Black Currant Chocolate Truffles (Printable Version)

Velvety dark chocolate spheres filled with luscious black currant ganache, offering a perfect balance of fruity tartness and rich cocoa flavor.

# Ingredient List:

→ Ganache Center

01 - 4.2 oz dark chocolate (70% cocoa), finely chopped
02 - 2 fl oz heavy cream
03 - 2 tbsp unsalted butter, room temperature
04 - 3 tbsp black currant purée, strained and unsweetened
05 - 1 tbsp black currant liqueur, optional

→ Chocolate Coating

06 - 7 oz dark chocolate, finely chopped

→ Garnish

07 - 2 tbsp freeze-dried black currants, crushed
08 - 2 tbsp cocoa powder

# Directions:

01 - In a small saucepan, heat the heavy cream over medium heat until just simmering. Remove from heat and add the chopped dark chocolate. Let sit for 1 minute, then stir until smooth. Add butter, black currant purée, and liqueur if using. Mix until fully combined and glossy. Transfer to a shallow dish, cover, and refrigerate for 1 to 2 hours until firm.
02 - Scoop out teaspoonfuls of chilled ganache and roll into balls with clean hands. Place on a parchment-lined tray and freeze for 20 minutes.
03 - Melt the dark chocolate in a heatproof bowl set over a pan of simmering water using a double boiler method, stirring until smooth. Let cool slightly. Using a fork or dipping tool, dip each ganache ball into the melted chocolate, allowing excess to drip off. Place coated truffles back on the tray.
04 - While the coating is still wet, sprinkle with crushed freeze-dried black currants or dust lightly with cocoa powder.
05 - Let truffles set at room temperature for 30 minutes, or refrigerate for faster setting.

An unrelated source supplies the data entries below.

(** * bingo: offspring generation (VarOr) and acyclic-graph programs (AGraph)

    A shallow embedding of [bingo/EA/VarOr.py] and
    [bingo/SymbolicRegression/AGraph/AGraph.py].

    Python floats are IEEE binary64 numbers: they are embedded as Rocq's
    primitive [float], whose comparison and addition are the same operations.
    Python integers (and the [int64] entries of a command array, none of which
    is ever made larger than the number of rows by the code below) are [Z].
    Exceptions are values of [Py.exn]; mutable objects are threaded through an
    explicit world, in a monad in which a raised exception keeps the world
    reached so far, as in Python. *)

From Stdlib Require Import ZArith String Ascii Floats DecimalString Lia.
From stdpp Require Import base list strings.

(* ===================================================================== *)
(** ** Python preliminaries *)
(* ===================================================================== *)

Module Py.

(** Instances of Python's [Exception]: a class, the text [str(ex)] and the
    link [__context__] that Python sets on an exception raised while another
    one is being handled. *)
Inductive exn_class : Type :=
| ValueError
| IndexError
| KeyError
| RuntimeError
| OtherError (name : string).

#[warnings="-register-all"]
Inductive exn : Type :=
| Raised (kind : exn_class) (text : string) (context : option exn).

(** An exception raised where none is being handled. *)
Definition Exn (kind : exn_class) (text : string) : exn := Raised kind text None.

Definition exn_kind (e : exn) : exn_class :=
  match e with Raised kind _ _ => kind end.

Definition exn_str (e : exn) : string :=
  match e with Raised _ text _ => text end.

Definition exn_context (e : exn) : option exn :=
  match e with Raised _ _ context => context end.

(** [e], raised while [handled] was being handled. *)
Definition with_context (handled e : exn) : exn :=
  match e with Raised kind text _ => Raised kind text (Some handled) end.

(** What a call does: it returns a value or it raises. *)
Inductive outcome (A : Type) : Type :=
| Returns (a : A)
| Raises (e : exn).
Arguments Returns {A} a.
Arguments Raises {A} e.

Definition returned {A : Type} (o : outcome A) : bool :=
  match o with Returns _ => true | Raises _ => false end.

(** Computations over a world [W] of mutable objects. *)
Definition M (W A : Type) : Type := W -> outcome A * W.

Definition ret {W A : Type} (a : A) : M W A := fun w => (Returns a, w).

Definition raise {W A : Type} (e : exn) : M W A := fun w => (Raises e, w).

Definition bind {W A B : Type} (m : M W A) (k : A -> M W B) : M W B :=
  fun w =>
    match m w with
    | (Returns a, w') => k a w'
    | (Raises e, w') => (Raises e, w')
    end.

Definition lift {W A : Type} (o : outcome A) : M W A := fun w => (o, w).
(** ** Reference implementations of the built-ins

    Executable counterparts of the methods of [Builtins], to run the handlers
    on concrete inputs.  [parseFloat] follows the grammar of
    [StrDecimalLiteral] and rounds to the nearest binary64 value; white space
    is the ASCII white space.  [numberToString] is [Number::toString].
    [css_escape] is the serialisation of an identifier.  [json_parse] reads
    the JSON grammar.  The YAML codec follows the package on a fragment.
    [yaml_stringify] writes block mappings and block sequences; a key or a
    string for which [isPlainSafe] holds is a plain scalar, any other string
    is written between double quotes (where the package chooses among more
    styles, and folds long lines).  [yaml_parse] reads single scalars and
    block mappings of scalars, one entry a line, with plain or double-quoted
    keys and values; a document outside that fragment is reported as an
    error. *)

Module Ref.

Definition code (c : ascii) : nat := nat_of_ascii c.

Definition isDigit (c : ascii) : bool :=
  Nat.leb 48 (code c) && Nat.leb (code c) 57.

Definition isWhiteSpace (c : ascii) : bool :=
  (Nat.leb 9 (code c) && Nat.leb (code c) 13) || Nat.eqb (code c) 32.

Fixpoint span (p : ascii -> bool) (l : list ascii)
  : list ascii * list ascii :=
  match l with
  | c :: rest =>
    if p c then let '(a, b) := span p rest in (c :: a, b) else ([], l)
  | [] => ([], [])
  end.

Definition digitsToZ (ds : list ascii) : Z :=
  fold_left (fun acc c => (10 * acc + Z.of_nat (code c - 48))%Z) ds 0%Z.

Fixpoint startsWith (p l : list ascii) : option (list ascii) :=
  match p, l with
  | [], _ => Some l
  | c :: p', d :: l' => if Ascii.eqb c d then startsWith p' l' else None
  | _ :: _, [] => None
  end.

(** The binary64 value nearest to [num / den], ties to even, for [0 <= num]
    and [0 < den]: a quotient of at least 66 bits, its lowest bit set when the
    division is inexact, rounded once by the format's own rounding. *)
Definition nearestRatio (num den : Z) : float :=
  if Z.eqb num 0 then 0%float
  else
    let s := Z.max 0 (66 + Z.log2 den - Z.log2 num) in
    let q := (num * 2 ^ s / den)%Z in
    let r := ((num * 2 ^ s) mod den)%Z in
    SF2Prim (binary_normalize prec emax
               (2 * q + (if Z.eqb r 0 then 0 else 1)) (- s - 1) false).

(** The number value of [m * 10 ^ e10], negated when [neg]. *)
Definition decimalValue (neg : bool) (m e10 : Z) : float :=
  let v := if Z.leb 0 e10 then nearestRatio (m * 10 ^ e10) 1
           else nearestRatio m (10 ^ (- e10)) in
  if neg then PrimFloat.opp v else v.

Definition scanSign (l : list ascii) : bool * list ascii :=
  match l with
  | "-"%char :: rest => (true, rest)
  | "+"%char :: rest => (false, rest)
  | _ => (false, l)
  end.

(** The longest prefix of [l] that is a [StrDecimalLiteral], as its value and
    the text after it. *)
Definition scanDecimal (l : list ascii) : option (float * list ascii) :=
  let '(neg, l0) := scanSign l in
  match startsWith (list_ascii_of_string "Infinity") l0 with
  | Some rest =>
    Some (if neg then PrimFloat.neg_infinity else PrimFloat.infinity, rest)
  | None =>
    let '(ip, l1) := span isDigit l0 in
    let '(fp, l2) :=
      match l1 with
      | "."%char :: r => span isDigit r
      | _ => ([], l1)
      end in
    match ip, fp with
    | [], [] => None
    | _, _ =>
      let '(e, l3) :=
        match l2 with
        | c :: r =>
          if Ascii.eqb c "e" || Ascii.eqb c "E" then
            let '(eneg, r1) := scanSign r in
            let '(ed, r2) := span isDigit r1 in
            match ed with
            | [] => (0%Z, l2)
            | _ => ((if eneg then - digitsToZ ed else digitsToZ ed)%Z, r2)
            end
          else (0%Z, l2)
        | [] => (0%Z, l2)
        end in
      Some (decimalValue neg (digitsToZ (ip ++ fp))
                         (e - Z.of_nat (length fp)), l3)
    end
  end.

Definition parseFloat (s : string) : float :=
  match scanDecimal (snd (span isWhiteSpace (list_ascii_of_string s))) with
  | Some (v, _) => v
  | None => PrimFloat.nan
  end.


(** *** [Number::toString] *)

Definition roundedQuotient (a b : Z) : Z :=
  let q := (a / b)%Z in
  let r := (a mod b)%Z in
  match (2 * r ?= b)%Z with
  | Lt => q
  | Gt => (q + 1)%Z
  | Eq => if Z.even q then q else (q + 1)%Z
  end.

(** [num / den] scaled by [10 ^ (- scale)], rounded to an integer. *)
Definition scaledDigits (num den scale : Z) : Z :=
  if Z.leb 0 scale then roundedQuotient num (den * 10 ^ scale)
  else roundedQuotient (num * 10 ^ (- scale)) den.

(** [10 ^ n <= num / den] *)
Definition reaches (num den n : Z) : bool :=
  if Z.leb 0 n then Z.leb (den * 10 ^ n) num
  else Z.leb den (num * 10 ^ (- n)).

(** The [n] with [10 ^ (n - 1) <= num / den < 10 ^ n]. *)
Fixpoint adjustExponent (fuel : nat) (num den n : Z) : Z :=
  match fuel with
  | O => n
  | S fuel =>
    if reaches num den n then adjustExponent fuel num den (n + 1)
    else if reaches num den (n - 1) then n
    else adjustExponent fuel num den (n - 1)
  end.

Definition decimalExponent (num den : Z) : Z :=
  adjustExponent 8 num den
    ((Z.log2 num - Z.log2 den) * 30103 / 100000 + 1).

(** The shortest digit string [s] of [k <= 17] digits, with its exponent [n],
    such that [s * 10 ^ (n - k)] reads back as [v]. *)
Fixpoint shortestDigits (fuel : nat) (k : Z) (v : float) (num den n : Z)
  : Z * Z * Z :=
  let s := scaledDigits num den (n - k) in
  let '(s, n') := if Z.eqb s (10 ^ k) then (10 ^ (k - 1), n + 1)%Z
                  else (s, n) in
  match fuel with
  | O => (s, k, n')
  | S fuel =>
    if PrimFloat.eqb (decimalValue false s (n' - k)) v then (s, k, n')
    else shortestDigits fuel (k + 1) v num den n
  end.

Definition zeros (n : Z) : string :=
  string_of_list_ascii (repeat "0"%char (Z.to_nat n)).

Definition formatDigits (s k n : Z) : string :=
  let ds := pretty (Z.to_N s) in
  if Z.leb k n && Z.leb n 21 then ds +:+ zeros (n - k)
  else if Z.ltb 0 n && Z.leb n 21 then
    substring 0 (Z.to_nat n) ds +:+ "."
    +:+ substring (Z.to_nat n) (Z.to_nat (k - n)) ds
  else if Z.ltb (-6) n && Z.leb n 0 then "0." +:+ zeros (- n) +:+ ds
  else
    (if Z.eqb k 1 then ds
     else substring 0 1 ds +:+ "." +:+ substring 1 (Z.to_nat (k - 1)) ds)
    +:+ "e" +:+ (if Z.ltb (n - 1) 0 then "-" else "+")
    +:+ pretty (Z.to_N (Z.abs (n - 1))).

Definition numberToString (v : float) : string :=
  match Prim2SF v with
  | S754_zero _ => "0"
  | S754_nan => "NaN"
  | S754_infinity neg => if neg then "-Infinity" else "Infinity"
  | S754_finite neg m e =>
    let num := if Z.leb 0 e then (Z.pos m * 2 ^ e)%Z else Z.pos m in
    let den := if Z.leb 0 e then 1%Z else (2 ^ (- e))%Z in
    let '(s, k, n) :=
      shortestDigits 16 1 (PrimFloat.abs v) num den (decimalExponent num den) in
    (if neg then "-" else "") +:+ formatDigits s k n
  end.

(** *** [CSS.escape] *)

Definition hexDigit (n : nat) : ascii :=
  ascii_of_nat (if Nat.ltb n 10 then 48 + n else 87 + n).

Definition hex (n : nat) : string :=
  if Nat.ltb n 16 then String (hexDigit n) ""
  else String (hexDigit (n / 16)) (String (hexDigit (n mod 16)) "").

Store in an airtight container in the refrigerator for up to 1 week.

# Expert Advice:

01 -
  • The balance between dark chocolate's richness and black currant's tartness feels like a conversation between two flavors that shouldn't work but absolutely do.
  • They're elegant enough for a dinner party but simple enough that you're not stressed for hours beforehand.
  • One truffle is never enough, but somehow that's the point.
02 -
  • The ganache needs to be chilled until it's firm but not solid—if it's too hard, your balls will crack when you roll them; if it's too soft, you'll just get a mess.
  • Room-temperature ingredients matter more than you'd think with truffles; cold butter and cold ganache are the enemies of smooth, glossy results.
03 -
  • Investing in a proper chocolate dipping tool changes everything—a regular fork works, but a fork with cutouts on the sides lets the chocolate drain much more cleanly.
  • If your melted chocolate starts to look grainy or seizes up, it's usually because water got into it; this isn't fixable, so start fresh with new chocolate rather than trying to rescue it.